> _Task instructions_: Every record that follows should appear again in your answer, exactly the same.

[Stored data]
━━━━━━━━

(** The version of the last evaluation that saw one *)
Fixpoint last_version (h : list event) : option string :=
  match h with
  | [] => None
  | E_revert _ :: h => last_version h
  | E_tick input _ :: h =>
      match di_samples input with
      | first :: rest => if is_empty (currentVersion first rest) then last_version h else Some (currentVersion first rest)
      | [] => last_version h
      end
  end.
(** The input comes with a major version above the last one. *)
Definition upgraded (input : DetectorInput) (h : list event) : bool :=
  match di_samples input, last_version h with
  | first :: rest, Some from =>
      negb (is_empty (currentVersion first rest))
      && negb (num_leb (parseMajorVersion (currentVersion first rest)) (parseMajorVersion from))
  | _, _ => false
  end.
Definition degradation_of (c : string) (f : RegressionFinding) : bool :=
  match rf_kind f with
  | sustained_degradation => js_some (λ r, bool_decide (cr_command r = c)) (rf_commands f)
  | upgrade_regression => false
  end.
(** When the degradation of a command was last reported; a finding that was taken back does not count,
    nor one from before a major upgrade. *)
Fixpoint cooling (h : list event) (c : string) : option Z :=
  match h with
  | [] => None
  | E_revert f :: h => if degradation_of c f then None else cooling h c
  | E_tick input fs :: h =>
      if js_some (degradation_of c) fs then Some (di_nowMs input)
      else if upgraded input h then None else cooling h c
  end.
(** The samples of a command that make its baseline of the last day *)
Definition daily_samples (input : DetectorInput) (c : string) : list CommandP99Point :=
  js_filter (λ s, bool_decide (cp_command s = c)
                  && negb (di_nowMs input - SUSTAINED_BASELINE_EXCLUDE_MS <? cp_capturedAt s)) (di_samples input).
Definition slow_sample (inputs : list DetectorInput) (c : string) (s : CommandP99Point) : Prop :=
  cp_command s = c
  ∧ ∃ input, input ∈ inputs ∧ s ∈ di_samples input ∧ di_nowMs input - STALE_SAMPLE_MS ≤ cp_capturedAt s
             ∧ c ∈ eligibleCommands (di_callsPerMin input)
             ∧ SUSTAINED_MIN_BASELINE_SAMPLES ≤ js_len (daily_samples input c)
             ∧ isDegraded (cp_p99Us s) (median (map cp_p99Us (daily_samples input c))) SUSTAINED_DEGRADATION_FACTOR = true.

━━━━━━━━

> _Worked solution_:
(** The version of the last evaluation that saw one *)
Fixpoint last_version (h : list event) : option string :=
  match h with
  | [] => None
  | E_revert _ :: h => last_version h
  | E_tick input _ :: h =>
      match di_samples input with
      | first :: rest => if is_empty (currentVersion first rest) then last_version h else Some (currentVersion first rest)
      | [] => last_version h
      end
  end.
(** The input comes with a major version above the last one. *)
Definition upgraded (input : DetectorInput) (h : list event) : bool :=
  match di_samples input, last_version h with
  | first :: rest, Some from =>
      negb (is_empty (currentVersion first rest))
      && negb (num_leb (parseMajorVersion (currentVersion first rest)) (parseMajorVersion from))
  | _, _ => false
  end.
Definition degradation_of (c : string) (f : RegressionFinding) : bool :=
  match rf_kind f with
  | sustained_degradation => js_some (λ r, bool_decide (cr_command r = c)) (rf_commands f)
  | upgrade_regression => false
  end.
(** When the degradation of a command was last reported; a finding that was taken back does not count,
    nor one from before a major upgrade. *)
Fixpoint cooling (h : list event) (c : string) : option Z :=
  match h with
  | [] => None
  | E_revert f :: h => if degradation_of c f then None else cooling h c
  | E_tick input fs :: h =>
      if js_some (degradation_of c) fs then Some (di_nowMs input)
      else if upgraded input h then None else cooling h c
  end.
(** The samples of a command that make its baseline of the last day *)
Definition daily_samples (input : DetectorInput) (c : string) : list CommandP99Point :=
  js_filter (λ s, bool_decide (cp_command s = c)
                  && negb (di_nowMs input - SUSTAINED_BASELINE_EXCLUDE_MS <? cp_capturedAt s)) (di_samples input).
Definition slow_sample (inputs : list DetectorInput) (c : string) (s : CommandP99Point) : Prop :=
  cp_command s = c
  ∧ ∃ input, input ∈ inputs ∧ s ∈ di_samples input ∧ di_nowMs input - STALE_SAMPLE_MS ≤ cp_capturedAt s
             ∧ c ∈ eligibleCommands (di_callsPerMin input)
             ∧ SUSTAINED_MIN_BASELINE_SAMPLES ≤ js_len (daily_samples input c)
             ∧ isDegraded (cp_p99Us s) (median (map cp_p99Us (daily_samples input c))) SUSTAINED_DEGRADATION_FACTOR = true.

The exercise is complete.